** Exercise directions **
Copy every line of the records below that holds the word "Context".
:: Input data ::
(* ===== verification/NetworkFacts.v ===== *)
(** * NetworkFacts: what the VPC controller promises

    What an [Update] may do, the agreement of [Observe] with it, and the whole life
    of a Network against a service that keeps a map of VPCs. *)

From S2P Require Import Prelude Errors Timeweb Shared Effects Lifecycle Network.

(** ** The tests *)

Lemma up_to_date_fields fp v :
  isNetworkUpToDate fp v = true <->
  Forall (fun f => if_Desired f = if_Observed f) (network_checks fp v) /\ DerefString (ntw_Description fp) = vpc_Description v.
Proof.
  unfold isNetworkUpToDate, network_checks. rewrite Forall_app, !Forall_cons. simpl.
  destruct (ntw_AvailabilityZone fp); rewrite ?Forall_singleton, ?Forall_nil; simpl;
    repeat (case_bool_decide; simpl; [|by split; [done|intuition]]); by intuition.
Qed.

(** [Observe] and [Update] agree: for values without blanks around them, a VPC is up
    to date exactly when [Update] would neither reject a change nor send one. *)
Theorem network_observe_update_agree (fp : NetworkParameters) (v : Vpc) :
  Forall unpadded (network_checks fp v) ->
  isNetworkUpToDate fp v = true <->
    FirstImmutableDiff (network_checks fp v) = None /\ DerefString (ntw_Description fp) = vpc_Description v.
Proof. intros H. by rewrite up_to_date_fields, no_diff_iff. Qed.

(** Without that they do not: a trailing blank in the declared name is drift to
    [Observe] and no change to [Update], which then does nothing, on every pass. *)
Example padded_name_never_settles :
  let fp := {| ntw_Name := "vpc "; ntw_SubnetCIDR := "10.0.0.0/24"; ntw_Location := "ru-1"; ntw_Description := None;
               ntw_AvailabilityZone := None |} in
  let v := {| vpc_AvailabilityZone := "spb-1"; vpc_Description := ""; vpc_Id := "n1"; vpc_Location := "ru-1"; vpc_Name := "vpc";
              vpc_SubnetV4 := "10.0.0.0/24"; vpc_Type := "ovn" |} in
  isNetworkUpToDate fp v = false /\ FirstImmutableDiff (network_checks fp v) = None.
Proof. vm_compute. done. Qed.

Section NetworkFacts.
Context `{R : CrossplaneRuntime} {U : Upstream network_request network_reply}.
Variable recorder : bool.

Notation network := (managed NetworkParameters NetworkObservation).
Notation Observe := (Observe recorder).
Notation Create := (Create recorder).
Notation Update := (Update recorder).
Notation Delete := (Delete recorder).

(** The patch due on a VPC whose immutable fields are as declared. *)
Definition network_due (fp : NetworkParameters) (v : Vpc) : list UpdateVpc :=
  if bool_decide (DerefString (ntw_Description fp) = vpc_Description v) then []
  else [{| up_Description := ntw_Description fp; up_Name := None |}].

(** An [Update] reads the VPC and then either fails with the read, or rejects the
    first immutable field that changed and writes nothing, or sends the one patch
    that is due, which carries the declared description and nothing else. *)
Theorem network_update_spec {L : CrossplaneLaws R} (cr : network) (w : World) :
  ExternalName cr <> "" ->
  exists rep t, trace (Update cr w) = Exchange (Rep := network_reply) (GetVPC (ExternalName cr)) rep :: t /\
    match read_reply_pre (A := Vpc) "network/network: " rep with
    | Err e => outcome (Update cr w) = Err e /\ t = []
    | Ok v =>
        match FirstImmutableDiff (network_checks (ForProvider cr) v) with
        | Some field =>
            outcome (Update cr w) = Err (Sentinel ErrImmutableFieldChange) /\ t = [] /\
            GetCondition TypeSynced (Conditions (final (Update cr w))) =
              SyncedFalse ReasonImmutableFieldChange (ImmutableMessage field)
        | None =>
            map request t = map (UpdateVPCs (ExternalName cr)) (network_due (ForProvider cr) v) /\
            final (Update cr w) = cr /\
            (t = [] -> outcome (Update cr w) = Ok tt)
        end
    end.
Proof.
  intros He.
  change (wp Update (fun o s' w' tr => exists rep t, tr = Exchange (Rep := network_reply) (GetVPC (ExternalName cr)) rep :: t /\
    match read_reply_pre (A := Vpc) "network/network: " rep with
    | Err e => o = Err e /\ t = []
    | Ok v =>
        match FirstImmutableDiff (network_checks (ForProvider cr) v) with
        | Some field => o = Err (Sentinel ErrImmutableFieldChange) /\ t = [] /\
            GetCondition TypeSynced (Conditions s') = SyncedFalse ReasonImmutableFieldChange (ImmutableMessage field)
        | None => map request t = map (UpdateVPCs (ExternalName cr)) (network_due (ForProvider cr) v) /\ s' = cr /\
            (t = [] -> o = Ok tt)
        end
    end) cr w).
  unfold Network.Update, network_due. do 2 wp_step. rewrite bool_decide_false by done. do 2 wp_step. cbn [network_reply] in *.
  destruct (read_reply_pre _ r) as [v|e] eqn:Er; [|exists r, []; cbn [network_reply]; by rewrite Er].
  destruct (FirstImmutableDiff _) as [field|] eqn:Ed.
  - wp_step. exists r, []. split; [done|]. cbn [network_reply]. rewrite Er, Ed. do 2 (split; [done|]).
    apply (get_set_eq (SyncedFalse ReasonImmutableFieldChange (ImmutableMessage field))).
  - case_bool_decide as Eb; wp_step.
    + exists r, []. split; [done|]. cbn [network_reply]. by rewrite Er, Ed, bool_decide_true.
    + exists r. eexists. split; [done|]. cbn [network_reply]. by rewrite Er, Ed, bool_decide_false.
Qed.

(** ** A faithful service *)

(** A VPC as created from a body. *)
Definition created_from (b : CreateVpc) (v : Vpc) : Prop :=
  vpc_Name v = cv_Name b /\ vpc_SubnetV4 v = cv_SubnetV4 b /\ vpc_Location v = cv_Location b /\
  vpc_Description v = default_str (cv_Description b) /\
  (forall az, cv_AvailabilityZone b = Some az -> vpc_AvailabilityZone v = az).

Definition with_description (d : string) (v : Vpc) : Vpc :=
  {| vpc_AvailabilityZone := vpc_AvailabilityZone v; vpc_Description := d; vpc_Id := vpc_Id v; vpc_Location := vpc_Location v;
     vpc_Name := vpc_Name v; vpc_SubnetV4 := vpc_SubnetV4 v; vpc_Type := vpc_Type v |}.

(** The description patch; an absent field changes nothing. *)
Definition patch_vpc (u : UpdateVpc) (v : Vpc) : Vpc :=
  match up_Description u with Some d => with_description d v | None => v end.

(** The account keeps the VPCs by id: a read gives the VPC stored, a create stores a
    new one under a fresh id, a patch changes it, a delete removes it, and a VPC that
    is not there is reported by the API's own not-found. Not every body is stored as it
    is sent (a name is trimmed, a subnet may be refused) and not every VPC can be deleted
    (one of type bgp, which a router left behind, cannot): [takes] and [frees] are those
    that are, and what is made of a body that is taken can be deleted. *)
Class FaithfulVpcs (takes : CreateVpc -> Prop) (frees : Vpc -> Prop) (vpcs : World -> gmap string Vpc) : Prop := {
  vpc_get id w r w' : serve (GetVPC id) w = (r, w') -> vpcs w' = vpcs w /\
    match vpcs w !! id with Some v => read_reply (A := Vpc) r = Ok v | None => gone r end;
  vpc_create b w r w' : serve (CreateVPC b) w = (r, w') -> takes b ->
    exists v, read_reply (A := Vpc) r = Ok v /\ created_from b v /\ frees v /\
    vpc_Id v <> "" /\ vpcs w !! vpc_Id v = None /\ vpcs w' = <[vpc_Id v := v]> (vpcs w);
  vpc_update id u w r w' : serve (UpdateVPCs id u) w = (r, w') ->
    match vpcs w !! id with
    | Some v => write_reply r = Ok tt /\ vpcs w' = <[id := patch_vpc u v]> (vpcs w)
    | None => gone r /\ vpcs w' = vpcs w
    end;
  vpc_delete id w r w' : serve (DeleteVPC id) w = (r, w') ->
    match vpcs w !! id with
    | Some v => frees v -> write_reply r = Ok tt /\ vpcs w' = delete id (vpcs w)
    | None => gone r /\ vpcs w' = vpcs w
    end }.

Section Life.
Context {takes : CreateVpc -> Prop} {frees : Vpc -> Prop} {vpcs : World -> gmap string Vpc} {F : FaithfulVpcs takes frees vpcs}.

Lemma created_up_to_date fp v : created_from (buildCreateVPCBody fp) v -> isNetworkUpToDate fp v = true.
Proof.
  intros (Hn & Hs & Hl & Hd & Haz). simpl in *. apply up_to_date_fields. split; [|by rewrite Hd].
  unfold network_checks. destruct (ntw_AvailabilityZone fp) as [az|]; simpl; repeat constructor; simpl; try done.
  symmetry. by apply Haz.
Qed.

(** Reading a stored or a missing VPC. *)
Lemma Observe_stored (cr : network) w v (Q : post ExternalObservation) :
  ExternalName cr <> "" -> vpcs w !! ExternalName cr = Some v ->
  (forall s' w' t, ExternalName s' = ExternalName cr -> ForProvider s' = ForProvider cr -> vpcs w' = vpcs w ->
     map request t = [GetVPC (ExternalName cr)] ->
     Q (Ok {| ResourceExists := true; ResourceUpToDate := isNetworkUpToDate (ForProvider cr) v |}) s' w' t) ->
  wp Observe Q cr w.
Proof.
  intros He Hv HQ. unfold Network.Observe. do 2 wp_step. rewrite bool_decide_false by done.
  apply wp_get_or_absent. intros r w' Hs. destruct (vpc_get _ _ _ _ Hs) as [Hw Hr]. rewrite Hv in Hr.
  apply (read_reply_pre_ok "network/network: ") in Hr. cbn [network_reply] in *. rewrite Hr. unfold observe_vpc. do 7 wp_step. by apply HQ.
Qed.

Lemma Observe_missing (cr : network) w (Q : post ExternalObservation) :
  ExternalName cr = "" \/ vpcs w !! ExternalName cr = None ->
  (forall w' t, vpcs w' = vpcs w -> Q (Ok not_exists) cr w' t) -> wp Observe Q cr w.
Proof.
  intros Hm HQ. unfold Network.Observe. do 2 wp_step. case_bool_decide as He; [wp_step; by apply HQ|].
  destruct Hm as [?|Hm]; [done|]. apply wp_get_or_absent. intros r w' Hs.
  destruct (vpc_get _ _ _ _ Hs) as [Hw Hr]. rewrite Hm in Hr. destruct (gone_classified r Hr) as (e & Hn & _ & Hp).
  cbn [network_reply] in *. rewrite Hp, Hn. by apply HQ.
Qed.

(** The states a Network goes through: not created, then stored and up to date. *)
Definition network_life (fp : NetworkParameters) (w0 : World) (k : nat) (cr : network) (w : World) : Prop :=
  ForProvider cr = fp /\
  match k with
  | 0%nat => exists v, frees v /\ vpc_Id v <> "" /\ vpcs w0 !! vpc_Id v = None /\ vpcs w = <[vpc_Id v := v]> (vpcs w0) /\
               ExternalName cr = vpc_Id v /\ isNetworkUpToDate fp v = true
  | 1%nat => ExternalName cr = "" /\ vpcs w = vpcs w0 /\ takes (buildCreateVPCBody fp)
  | _ => False
  end.

Lemma life_created fp w0 cr w :
  network_life fp w0 1 cr w -> let x := pass (network_controller recorder) false (cr, w) in network_life fp w0 0 x.1 x.2.
Proof.
  intros (Hfp & He & Hw & Ht). apply pass_wp, wp_reconcile. cbn [c_observe c_create network_controller fst snd].
  apply Observe_missing; [by left|]. intros w1 t Hw1. cbn [ResourceExists not_exists negb].
  unfold Network.Create. do 4 wp_step. rewrite <- Hfp in Ht. destruct (vpc_create _ _ _ _ H Ht) as (v & Hr & Hc & Hfree & Hid & Hf & Hv).
  apply (read_reply_pre_ok "network/network: ") in Hr. cbn [network_reply] in *. rewrite Hr. do 5 wp_step.
  split; [by destruct recorder|]. exists v. rewrite Hw1, Hw in Hf, Hv. split_and!; [done..| |].
  - by destruct recorder.
  - rewrite <- Hfp. by apply created_up_to_date.
Qed.

Lemma life_held fp w0 cr w :
  network_life fp w0 0 cr w -> let x := pass (network_controller recorder) false (cr, w) in network_life fp w0 0 x.1 x.2.
Proof.
  intros (Hfp & v & Hfree & Hid & Hf & Hw & Hx & Hu). apply pass_wp, wp_reconcile. cbn [c_observe network_controller fst snd].
  apply (Observe_stored cr w v); [by rewrite Hx|by rewrite Hx, Hw, lookup_insert_eq|]. intros s' w' t HE HP HW Ht.
  cbn [ResourceExists ResourceUpToDate negb]. rewrite Hfp, Hu. cbn [negb]. wp_step.
  split; [by rewrite HP|]. exists v. by rewrite HW, HE.
Qed.

#[export] Instance network_settles fp w0 : Settles (network_controller recorder) false (network_life fp w0).
Proof.
  split; [|apply life_held]. intros [|k] cr w H; [by apply life_created|]. by destruct H.
Qed.
(** Under deletion: still stored, then gone and the account as it was before. *)
Definition network_end (w0 : World) (k : nat) (cr : network) (w : World) : Prop :=
  ExternalName cr <> "" /\ vpcs w0 !! ExternalName cr = None /\
  match k with
  | 0%nat => vpcs w = vpcs w0
  | 1%nat => exists v, frees v /\ vpcs w = <[ExternalName cr := v]> (vpcs w0)
  | _ => False
  end.

Lemma end_deleted w0 cr w :
  network_end w0 1 cr w -> let x := pass (network_controller recorder) true (cr, w) in network_end w0 0 x.1 x.2.
Proof.
  intros (He & Hf & v & Hfree & Hw). apply pass_wp, wp_reconcile. cbn [c_observe network_controller fst snd].
  apply (Observe_stored cr w v); [done|by rewrite Hw, lookup_insert_eq|]. intros s' w' t HE HP HW Ht.
  cbn [ResourceExists c_delete network_controller]. unfold Network.Delete. do 2 wp_step. rewrite bool_decide_false by congruence.
  apply wp_delete_or_gone. intros r w2 Hs. apply vpc_delete in Hs. rewrite HE, HW, Hw, lookup_insert_eq in Hs.
  destruct (Hs Hfree) as [Hr Hv]. cbn [network_reply] in *. rewrite Hr. cbv beta iota. wp_step. unfold network_end.
  replace (ExternalName (set_conditions _ _)) with (ExternalName cr) by (by destruct recorder).
  split; [done|]. split; [done|]. rewrite Hv. by rewrite delete_insert_id.
Qed.

Lemma end_held w0 cr w :
  network_end w0 0 cr w -> let x := pass (network_controller recorder) true (cr, w) in network_end w0 0 x.1 x.2.
Proof.
  intros (He & Hf & Hw). apply pass_wp, wp_reconcile. cbn [c_observe network_controller fst snd].
  apply Observe_missing; [right; by rewrite Hw|]. intros w' t HW. cbn [ResourceExists not_exists]. wp_step.
  unfold network_end. by rewrite HW.
Qed.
:::
** Output of the task **
Context `{R : CrossplaneRuntime} {U : Upstream network_request network_reply}.
Context {takes : CreateVpc -> Prop} {frees : Vpc -> Prop} {vpcs : World -> gmap string Vpc} {F : FaithfulVpcs takes frees vpcs}.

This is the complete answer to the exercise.